- What this task involves: Read the data below line by line and copy each one with "intros" in it.

*** Opening Material for this task ***

(** [strip] keeps a beginning that ends with a character that is no white
    space. *)
Lemma rstrip_keeps_prefix (q : string) (c : ascii) (r : string) :
  is_space c = false ->
  prefix (q ++ String c "") (rstrip ((q ++ String c "") ++ r)) = true.
Proof.
  intros Hc. induction q as [|d q IH].
  - change (("" ++ String c "") ++ r) with (String c r). rewrite rstrip_cons, Hc.
    destruct (rstrip r); apply prefix_cons; split; try reflexivity; apply prefix_nil.
  - change ((String d q ++ String c "") ++ r)
      with (String d ((q ++ String c "") ++ r)).
    rewrite rstrip_cons.
    destruct (rstrip ((q ++ String c "") ++ r)) as [|x y] eqn:R.
    + destruct q; discriminate.
    + change (String d q ++ String c "") with (String d (q ++ String c "")).
      apply prefix_cons. now split.
Qed.

(** A line strips to [core] exactly when it is [core] between white space,
    for a [core] that begins and ends with characters that are none. *)
Lemma strip_eq_iff (h : ascii) (m s : string) :
  is_space h = false -> rstrip (String h m) = String h m ->
  (strip s = String h m
   <-> exists a b,
         s = a ++ String h m ++ b /\ all_space a = true /\ all_space b = true).
Proof.
  intros Hh Hcore. unfold strip. split.
  - intros H. destruct (lstrip_split s) as (a & Ea & Ha).
    destruct (rstrip_split (lstrip s)) as (b & Eb & Hb).
    exists a, b. rewrite H in Eb. rewrite Ea at 1. now rewrite Eb.
  - intros (a & b & -> & Ha & Hb).
    rewrite (lstrip_blank_app _ _ Ha).
    change (String h m ++ b) with (String h (m ++ b)).
    rewrite (lstrip_nonspace _ _ Hh).
    change (String h (m ++ b)) with (String h m ++ b).
    now rewrite (rstrip_app_blank _ _ Hb).
Qed.

(** The stripped line begins with [p] exactly when the line does after its
    leading white space, for a [p] that begins and ends with characters
    that are none. *)
Lemma strip_prefix_iff (h l : ascii) (m s : string) :
  is_space h = false -> is_space l = false ->
  let p := String h "" ++ m ++ String l "" in
  (prefix p (strip s) = true
   <-> exists a r, s = a ++ p ++ r /\ all_space a = true).
Proof.
  intros Hh Hl p. unfold strip. split.
  - intros H. destruct (lstrip_split s) as (a & Ea & Ha).
    destruct (rstrip_split (lstrip s)) as (b & Eb & Hb).
    destruct (prefix_split _ _ H) as (r0 & Er).
    exists a, (r0 ++ b). split; [|exact Ha].
    rewrite Ea at 1. rewrite Eb, Er. now rewrite <- app_assoc.
  - intros (a & r & -> & Ha).
    rewrite (lstrip_blank_app _ _ Ha).
    change (p ++ r) with (String h ((m ++ String l "") ++ r)).
    rewrite (lstrip_nonspace _ _ Hh).
    change (String h ((m ++ String l "") ++ r))
      with (((String h m) ++ String l "") ++ r).
    change p with ((String h m) ++ String l "").
    now apply rstrip_keeps_prefix.
Qed.


Example replace_overlapping : replace "aa" "b" "aaa" = "ba".
Proof. reflexivity. Qed.

Example replace_all : replace "ab" "xyz" "abcabab" = "xyzcxyzxyz".
Proof. reflexivity. Qed.

Example replace_empty : replace "" "-" "abc" = "-a-b-c-".
Proof. reflexivity. Qed.

Example find_second : find "lo" "hello lo" = Some 3.
Proof. reflexivity. Qed.

Example strip_both : strip (String (ascii_of_nat 9) "  } , x  " ++ String (ascii_of_nat 10) "") = "} , x".
Proof. reflexivity. Qed.


End PyStrFacts.

(** ** Facts about fix_app_context.py *)

Module FixAppContextFacts.

Import PyStr PyStrFacts FixAppContext.
Local Open Scope string_scope.
(** * Deep hedging GUI: dataset assembly, training worker, delta sub-model

    A shallow embedding of [PyQt5/deep_hedging_gui.py]:
    - [MainWindow.simulate_stock_prices] and [MainWindow.assemble_data]
      (sample sizes, layout of [x_all], train/test split);
    - [DH_Worker] (the flags [_exit] and [_pause], [stop], [is_running] and
      the training loop [run]);
    - [MainWindow.Define_DH_Delta_Strategy_Model] (scan of [model.layers]);
    - the risk measures imported from [loss_metrics].

    Conventions.  Python [int] is [Z]; the floats that feed [int()] are
    IEEE binary64 values with their rounding ([spec_float], precision 53);
    the floats of the loss formulas are real numbers [R].  A Python exception is a value of [exn] and a computation that may
    raise returns a [result].  TensorFlow, NumPy and the clock are reached
    through the record [Backend]. *)

From Stdlib Require Import List ZArith Reals Lra Lia Bool String Ascii.
From Stdlib Require Import Permutation Sorted SpecFloat.
Import ListNotations.
Open Scope string_scope.
Open Scope list_scope.

(* ================================================================= *)
(** ** Exceptions and fallible computations *)

Module Py.

Inductive exn : Type :=
| UnboundLocalError (name : string)
| NameError (name : string)
| AttributeError (msg : string)
| StopIteration
| InvalidArgumentError (msg : string)
| ValueError (msg : string)
| OverflowError (msg : string)
| RuntimeError (msg : string).

Inductive result (A : Type) : Type :=
| Ok (a : A)
| Raise (e : exn).

Arguments Ok {A} a.
Arguments Raise {A} e.

Definition bind {A B : Type} (c : result A) (k : A -> result B) : result B :=
  match c with
  | Ok a => k a
  | Raise e => Raise e
  end.

(** Python floats: IEEE binary64, every operation rounded to nearest,
    ties to even. *)
Definition float : Type := spec_float.

Definition prec : Z := 53.
Definition emax : Z := 1024.

Definition float_add (x y : float) : float := SFadd prec emax x y.
Definition float_mul (x y : float) : float := SFmul prec emax x y.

*** Closing Material for this task ***

- Response:
  intros Hc. induction q as [|d q IH].
  intros Hh Hcore. unfold strip. split.
  - intros H. destruct (lstrip_split s) as (a & Ea & Ha).
  - intros (a & b & -> & Ha & Hb).
  intros Hh Hl p. unfold strip. split.
  - intros H. destruct (lstrip_split s) as (a & Ea & Ha).
  - intros (a & r & -> & Ha).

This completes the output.